### DATASET RECORDS
◆ ◆ ◆ ◆ ◆ ◆ ◆

Lemma wp_weaken_at {A} due i pp (m : M (sys W) A) s :
  wp lib_fault m (fun _ s' => scan_at (d0 := d0) (due := due) i pp s') s -> wp lib_fault m (fun _ s' => scan_state d0 due s') s.
Proof. intros Hm. eapply wp_mono; [exact Hm|]. by intros a s' [? _]. Qed.

Lemma scan_stamped due d : scan d0 due d -> scan d0 due (assign_list_ids d <| pkg_listing_dirty := true |>).
Proof. intros [? ? ? ? ? ? ?]%assign_ids_scan. by split. Qed.

(** Stamping leaves the paths, so it leaves the lookup by path. *)
Lemma existsb_path path l l' :
  map a_path l' = map a_path l ->
  existsb (fun a => streq (a_path a) path) l' = existsb (fun a => streq (a_path a) path) l.
Proof.
  revert l'. induction l as [|a l IH]; intros [|a' l'] Hl; try done. injection Hl as Ha Hl. simpl. by rewrite Ha, (IH l').
Qed.

Lemma stamp_base_path id b path :
  is_user_load (stamp_base id b).2 = is_user_load b /\ base_path (stamp_base id b).2 = base_path b /\ has_path path (stamp_base id b).2 = has_path path b.
Proof.
  unfold stamp_base, has_path. destruct (lists_packages b).
  - destruct (stamp_accels id (accel_list b)) as [k m] eqn:Es.
    destruct (stamp_accels_spec _ _ _ _ Es) as (_ & _ & _ & _ & Hp).
    split; [by destruct (is_user_load (b <| accel_list := m |>)) eqn:E|].
    destruct (is_user_load (b <| accel_list := m |>)); simpl; by rewrite (existsb_path _ _ _ Hp).
  - split; [by destruct (is_user_load b) eqn:E|by destruct (is_user_load b)].
Qed.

◆ ◆ ◆ ◆ ◆ ◆ ◆

### TASK DESCRIPTION
What lines in the data include the string "Lemma"? Copy each one.

### COMPLETED TASK
Lemma wp_weaken_at {A} due i pp (m : M (sys W) A) s :
Lemma scan_stamped due d : scan d0 due d -> scan d0 due (assign_list_ids d <| pkg_listing_dirty := true |>).
Lemma existsb_path path l l' :
Lemma stamp_base_path id b path :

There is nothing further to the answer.